Endangered Species Act: A cornerstone of American environmental law (remember the spotted owl?), this legislation will form the crux of numerous struggles in the coming four years. Extractive industries hate the act, and it runs counter to many of Bush’s campaign promises, including increased logging in the Northwest. The Clinton administration last fall put a one-year moratorium on new endangered-species listings, but Bush wants deeper, “property rights” reform. The idea: Government should paylandowners to hold off on economic exploitation of valuable habitat. Leading the charge will be James Hansen of Utah, chairman of the House Resources Committee, who promises “responsible stewardship of our public lands without the onus of overbearing rules and regulations.”..
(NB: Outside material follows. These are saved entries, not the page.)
(** * Terminal code execution: REPL sessions and working-directory reconciliation

    A shallow embedding of [TerminalCodeExecutionProvider]
    (src/client/terminals/codeExecution/terminalCodeExecution.ts) and the
    properties its specification states about it.

    The provider is a class of [async] methods.  Each method is embedded as a
    term of a small monad [Async] whose constructors are the things an async
    method can do: run synchronous code on the provider and the host
    ([Act]), reach the suspension point of an [await] ([Suspend],
    [AwaitHandle]) and start the executor of a [new Promise] ([Spawn]).  Two
    interpreters give the terms their meaning: [solo] runs one call to its
    end with nothing else going on, and [exec] is one step of the host's
    event loop over a pool of suspended calls. *)

From stdpp Require Import gmap strings list fin_maps.
From Stdlib Require Import Ascii.

(** ** Strings

    A [string] stands for a JavaScript string all of whose code units are
    below 256, one [ascii] per code unit. *)

Module JsString.

(** ECMAScript [LineTerminator] code units below 256: LF and CR. *)
Definition isLineTerminator (c : ascii) : bool :=
  Ascii.eqb c "010" || Ascii.eqb c "013".

(** ECMAScript [WhiteSpace] and [LineTerminator] code units below 256:
    TAB, LF, VT, FF, CR, SP and NBSP; these are what [trim] strips. *)
Definition isWhiteSpace (c : ascii) : bool :=
  existsb (Ascii.eqb c) ["009"; "010"; "011"; "012"; "013"; " "; "160"]%char.

(** What [[a-z]] matches under the [i] flag: the ASCII letters. *)
Definition isLetter (c : ascii) : bool :=
  let n := nat_of_ascii c in
  ((65 <=? n) && (n <=? 90) || (97 <=? n) && (n <=? 122))%nat.

Fixpoint trimStart (s : string) : string :=
  match s with
  | String c r => if isWhiteSpace c then trimStart r else s
  | EmptyString => EmptyString
  end.

Fixpoint trimEnd (s : string) : string :=
  match s with
  | EmptyString => EmptyString
  | String c r =>
      match trimEnd r with
      | EmptyString => if isWhiteSpace c then EmptyString else String c EmptyString
      | r' => String c r'
      end
  end.

(** [s.trim()] *)
Definition trim (s : string) : string := trimEnd (trimStart s).

(** [s.replace(/\\/g, '/')] *)
Fixpoint backslashesToSlashes (s : string) : string :=
  match s with
  | EmptyString => EmptyString
  | String c r =>
      String (if Ascii.eqb c "\" then "/"%char else c) (backslashesToSlashes r)
  end.

(** [/[a-z]\:/i.test(s)]: somewhere in [s] a letter is followed by a colon. *)
Fixpoint testDriveLetter (s : string) : bool :=
  match s with
  | String c ((String d _) as r) =>
      isLetter c && Ascii.eqb d ":" || testDriveLetter r
  | _ => false
  end.
(** A Blob with two chained indexes: the Segment element, whose data start
    at byte 52, then [firstIndex], which gives the position 4000 for a
    second index, and [secondIndex] at byte 52 + 4000.  Only the streams
    from the first byte and from the second index are given; from any
    other byte the example yields no element. *)
Definition chainedBlob (start : jsval) : list EbmlTag :=
  if (sliceStart start =? 0)%float then [segmentElement; firstIndex; secondIndex]
  else if (sliceStart start =? 4052)%float then [secondIndex]
  else [].

Definition blobHost : Host := testHost chainedBlob (fun _ => []).

(** An Attachments element: a font, and a second child that has none of
    the three fields. *)
Definition attachmentsElement : EbmlTag :=
  master 0x1941A469
    [master 0x61A7 [leaf 0x466E (JStr "a.ttf"); leaf 0x4660 (JStr "font/ttf");
                    leaf 0x465C (JBytes [x01])];
     master 0xEC []].

Definition attachmentHost : Host := testHost (fun _ => [attachmentsElement]) (fun _ => []).

Definition attachmentSession : Metadata :=
  set_tracks (Ok [])
    (set_duration (Ok JUndefined)
       (set_seekHead (Ok (Some (<[ "Attachments" := Some (leaf 0x53AC (JNum 100)) ]> ∅)))
          (fresh true))).

(** A session of [headlessHost] whose index is resolved and whose tracks
    have not been asked for. *)
Definition unreadSession : Metadata :=
  set_seekHead (Ok (Some (<[ "Tracks" := Some (leaf 0x53AC (JNum 100)) ]> ∅))) (fresh true).

(** A Chapters element whose only child is not an edition. *)
Definition editionlessHost : Host :=
  testHost (fun _ => [master 0x1043A770 [master 0xEC []]]) (fun _ => []).

(** Twenty-nine bytes with a cluster at position 0 and another at
    position 8, both before the last twelve bytes. *)
Definition twoClusters : list byte :=
  [x1f; x43; xb6; x75; x81; xe7; x81; x00;
   x1f; x43; xb6; x75; x81; xe7; x81; x00;
   x00; x00; x00; x00; x00; x00; x00; x00; x00; x00; x00; x00; x00].

(** An Info element that declares a duration of 90000, and a file that
    holds an index listing it. *)
Definition infoElement : EbmlTag :=
  master 0x1549A966 [leaf 0x2AD7B1 (JNum 1000000); leaf 0x4489 (JNum 90000)].

Definition infoHost : Host :=
  testHost (fun _ => [master 0x114D9B74 [seekEntry 0x1549A966 60]; infoElement])
           (fun _ => []).

(** A file that holds a TimecodeScale of 2000000 and a Chapters element
    with one atom starting at 10000000, and a session of it whose scale
    has been set to 0. *)
Definition rescaledHost : Host :=
  testHost (fun _ => [leaf 0x2AD7B1 (JNum 2000000); chaptersWith [10000000%float]])
           (fun _ => []).

Definition unscaledSession : Metadata := set_timecodeScale (JNum 0) chapterSession.

(** * Properties *)

(** ** Block extraction *)

Section BlockGroup.
Context {H : Host}.

Lemma ssa_assign_other (values : list string) (positions : list nat) (k : string) :
  Forall (fun i => i < 9) positions ->
  k ∉ SSA_KEYS ->
  forall subtitle : gmap string jsval,
    fold_left (ssa_assign values) positions subtitle !! k = subtitle !! k.
Proof.
  intros Hlt Hk. induction Hlt as [|i positions Hi _ IH]; intros subtitle; [reflexivity|].
  simpl. rewrite IH. unfold ssa_assign.
  apply lookup_insert_ne. intros <-. apply Hk.
  destruct (SSA_KEYS !! i) as [key|] eqn:E.
  - simpl. apply list_elem_of_lookup. eauto.
  - apply lookup_ge_None in E. simpl in E. lia.
Qed.

Lemma ssa_fields_other (start : nat) (values : list string) (k : string)
    (subtitle : gmap string jsval) :
  k ∉ SSA_KEYS ->
  ssa_fields start values subtitle !! k = subtitle !! k.
Proof.
  intros Hk. unfold ssa_fields. apply ssa_assign_other; [|exact Hk].
  apply Forall_forall. intros i Hi. apply list_elem_of_In, in_seq in Hi. lia.
Qed.

Lemma time_not_ssa_key : "time" ∉ SSA_KEYS.
Proof.
  unfold SSA_KEYS.
  repeat (apply not_elem_of_cons; split; [discriminate|]). apply not_elem_of_nil.
Qed.

Lemma duration_not_ssa_key : "duration" ∉ SSA_KEYS.
Proof.
  unfold SSA_KEYS.
  repeat (apply not_elem_of_cons; split; [discriminate|]). apply not_elem_of_nil.
Qed.

(** The object emitted keeps the [time] and [duration] of the literal. *)
Lemma subtitleObject_time trk block payload blockDuration timecodeScale cct :
  subtitleObject trk block payload blockDuration timecodeScale cct !! "time"
  = Some (js_mul (js_add (value block) cct) timecodeScale).
Proof.
  unfold subtitleObject. case_bool_decide.
  - rewrite lookup_insert_ne by discriminate.
    rewrite ssa_fields_other by apply time_not_ssa_key.
    by simplify_map_eq.
  - by simplify_map_eq.
Qed.

Lemma subtitleObject_duration trk block payload blockDuration timecodeScale cct :
  subtitleObject trk block payload blockDuration timecodeScale cct !! "duration"
  = Some (js_mul blockDuration timecodeScale).
Proof.
  unfold subtitleObject. case_bool_decide.
  - rewrite lookup_insert_ne by discriminate.
    rewrite ssa_fields_other by apply duration_not_ssa_key.
    by simplify_map_eq.
  - by simplify_map_eq.
Qed.

(** A block of a registered track whose payload is readable emits exactly
    one event, tagged with the track number of the block. *)
Lemma handleBlockGroup_emits (this : Metadata) (chunk block : EbmlTag) (trk : Track.t)
    (settled : list Track.t) (blockDuration scale cct : jsval) (bytes : list byte) :
  tracks this = Some (Ok settled) ->
  getChild (Some chunk) (EbmlTagId "Block") = Ok (Some block) ->
  getData (Some chunk) (EbmlTagId "BlockDuration") = Ok blockDuration ->
  Map_get (subtitleTracks this) (track block) = Some trk ->
  (if Track._compressed trk then inflateSync (payload block) else Ok (payload block))
    = Ok bytes ->
  handleBlockGroup chunk scale cct this
  = (Ok tt,
     set_emitted
       (emitted this ++ [(subtitleObject trk block bytes blockDuration scale cct, track block)])
       this).
Proof.
  intros Htracks Hblock Hdur Htrk Hpayload.
  unfold handleBlockGroup, bind, get_this, await, lift.
  rewrite Htracks, Hblock. unfold Map_has. rewrite Htrk, Hdur, Hpayload.
  reflexivity.
Qed.

(** C1: a block group of a registered subtitle track emits an event whose
    [time] is [(block.value + currentClusterTimecode) * timecodeScale] and
    whose [duration] is [blockDuration * timecodeScale]; with scale 1,
    cluster timecode 1000, relative time 50 and duration 40 these are 1050
    and 40. *)
Theorem handleBlockGroup_timing (this : Metadata) (chunk block : EbmlTag) (trk : Track.t)
    (settled : list Track.t) (blockDuration scale clusterTimecode : jsval)
    (bytes : list byte) :
  tracks this = Some (Ok settled) ->
  getChild (Some chunk) (EbmlTagId "Block") = Ok (Some block) ->
  getData (Some chunk) (EbmlTagId "BlockDuration") = Ok blockDuration ->
  Map_get (subtitleTracks this) (track block) = Some trk ->
  (if Track._compressed trk then inflateSync (payload block) else Ok (payload block))
    = Ok bytes ->
  exists subtitle : gmap string jsval,
    handleBlockGroup chunk scale clusterTimecode this
    = (Ok tt, set_emitted (emitted this ++ [(subtitle, track block)]) this) /\
    subtitle !! "time" = Some (js_mul (js_add (value block) clusterTimecode) scale) /\
    subtitle !! "duration" = Some (js_mul blockDuration scale) /\
    (scale = JNum 1 -> clusterTimecode = JNum 1000 ->
     value block = JNum 50 -> blockDuration = JNum 40 ->
     subtitle !! "time" = Some (JNum 1050) /\ subtitle !! "duration" = Some (JNum 40)).
Proof.
  intros Htracks Hblock Hdur Htrk Hpayload.
  exists (subtitleObject trk block bytes blockDuration scale clusterTimecode).
  split; [by eapply handleBlockGroup_emits|].
  split; [apply subtitleObject_time|].
  split; [apply subtitleObject_duration|].
  intros -> -> Hvalue ->.
  rewrite subtitleObject_time, subtitleObject_duration, Hvalue.
  split; reflexivity.
Qed.

(** The earlier revision computes the same two products from the fields of
    the session. *)
Lemma handleBlockGroup_fields_timing (this : Metadata) (chunk block : EbmlTag)
    (trk : Track.t) (settled : list Track.t) (blockDuration : jsval) (bytes : list byte) :
  tracks this = Some (Ok settled) ->
  getChild (Some chunk) (EbmlTagId "Block") = Ok (Some block) ->
  getData (Some chunk) (EbmlTagId "BlockDuration") = Ok blockDuration ->
  Map_get (subtitleTracks this) (track block) = Some trk ->
  (if Track._compressed trk then inflateSync (payload block) else Ok (payload block))
    = Ok bytes ->
  exists subtitle : gmap string jsval,
    handleBlockGroup_fields chunk this
    = (Ok tt, set_emitted (emitted this ++ [(subtitle, track block)]) this) /\
    subtitle !! "time"
    = Some (js_mul (js_add (value block) (currentClusterTimecode this)) (timecodeScale this)) /\
    subtitle !! "duration" = Some (js_mul blockDuration (timecodeScale this)).
Proof.
  intros Htracks Hblock Hdur Htrk Hpayload. unfold handleBlockGroup_fields.
  eexists. split; [by eapply handleBlockGroup_emits|].
  split; [apply subtitleObject_time | apply subtitleObject_duration].
Qed.
End BlockGroup.

Lemma handleBlockGroup_timing_example :
  exists subtitle : gmap string jsval,
    @handleBlockGroup quietHost (blockGroup 3 50 40 "Hello") (JNum 1) (JNum 1000)
                      (sessionWith (textTrack 3 "utf8"))
    = (Ok tt, set_emitted [(subtitle, JNum 3)] (sessionWith (textTrack 3 "utf8"))) /\
    subtitle !! "time" = Some (JNum 1050) /\
    subtitle !! "duration" = Some (JNum 40).
Proof.
  destruct (@handleBlockGroup_timing quietHost (sessionWith (textTrack 3 "utf8"))
              (blockGroup 3 50 40 "Hello") (blockTag 3 50 "Hello") (textTrack 3 "utf8")
              [textTrack 3 "utf8"] (JNum 40) (JNum 1) (JNum 1000)
              (String.list_byte_of_string "Hello")
              eq_refl eq_refl eq_refl eq_refl eq_refl)
    as (subtitle & Hrun & _ & _ & Hexample).
  exists subtitle. split; [exact Hrun|]. apply Hexample; reflexivity.
Defined.

(** ** Fields of the scriptable-subtitle family *)

Section Ssa.
Context {H : Host}.

(** The loop assigns to the key at position [i] the field at position [i]. *)
Lemma ssa_fields_lookup (first : nat) (values : list string) (subtitle : gmap string jsval)
    (i : nat) (key : string) :
  first = 1 \/ first = 2 ->
  first <= i < 8 ->
  SSA_KEYS !! i = Some key ->
  ssa_fields first values subtitle !! key = Some (from_option JStr JUndefined (values !! i)).
Proof.
  intros Hfirst [Hlo Hhi] Hkey.
  assert (Hi : i = 1 \/ i = 2 \/ i = 3 \/ i = 4 \/ i = 5 \/ i = 6 \/ i = 7) by lia.
  destruct Hi as [-> | [-> | [-> | [-> | [-> | [-> | ->]]]]]];
    simpl in Hkey; injection Hkey as <-;
    destruct Hfirst as [-> | ->]; try lia;
    unfold ssa_fields, ssa_assign; simpl;
    repeat (rewrite lookup_insert_ne by discriminate);
    apply lookup_insert_eq.
Qed.

Lemma readOrder_not_assigned (first : nat) (values : list string)
    (subtitle : gmap string jsval) :
  1 <= first ->
  ssa_fields first values subtitle !! "readOrder" = subtitle !! "readOrder".
Proof.
  intros Hfirst. unfold ssa_fields.
  assert (Hin : Forall (fun i => 1 <= i < 8) (seq first (8 - first))).
  { apply Forall_forall. intros i Hi. apply list_elem_of_In, in_seq in Hi. lia. }
  revert subtitle. induction Hin as [|i rest Hi _ IH]; intros subtitle; [reflexivity|].
  simpl. rewrite IH. unfold ssa_assign. apply lookup_insert_ne.
  assert (Hcases : i = 1 \/ i = 2 \/ i = 3 \/ i = 4 \/ i = 5 \/ i = 6 \/ i = 7) by lia.
  destruct Hcases as [-> | [-> | [-> | [-> | [-> | [-> | ->]]]]]]; simpl; discriminate.
Qed.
Dam Decommissioning: Enviro groups lost a battle over southeastern Washington’s Snake River the day Bush was declared president: He has vowed not to breach four of the Lower Snake’s dams—a move that The Save Our Wild Salmon Coalition and other groups pegged as key to the survival of the river’s salmon population. Dam-decommissioning advocates have since swung their political wrecking ball at the 200-foot-high Matilija Dam, located 90 minutes north of Los Angeles. The Matilija doesn’t just thwart the migration of the endangered southern steelhead on California’s Ventura River—it also blocks millions of tons of sugar-fine, primo sand from gushing south toward the state’s chic southern beaches. The behemoth produces no electricity, and its silt-clogged reservoir provides minuscule flood protection. “The removal of the Matilija is a no-brainer, an easy first test for Bush,” says Elizabeth Maclin, associate director for American Rivers, a national advocacy group. Over the coming months, American Rivers will lobby the Bush administration to cough up much of the $20 million-plus it will take to dismantle the 54-year-old dam. —Bill Donahue

Wildfire Policy: When fires scorched nearly seven million acres in the West last summer, conservative politicians blamed the feds. Forests bulged with fuel, they complained, because of Washington’s logging restrictions. Enviros scoffed that the real culprit was a century’s worth of industrial logging that left behind only skinny trees and highly combustible undergrowth; besides, fire was nature’s way of restoring forests. While campaigning in the West, Bush blamed federal management policies for the blazes. Last October, Clinton requested $2.8 billion to render forests fire-resistant, including $400 million for “hazardous fuels reduction” (read: logging). Look for Bush to boost that budget, pleasing timber-industry campaign contributors. ..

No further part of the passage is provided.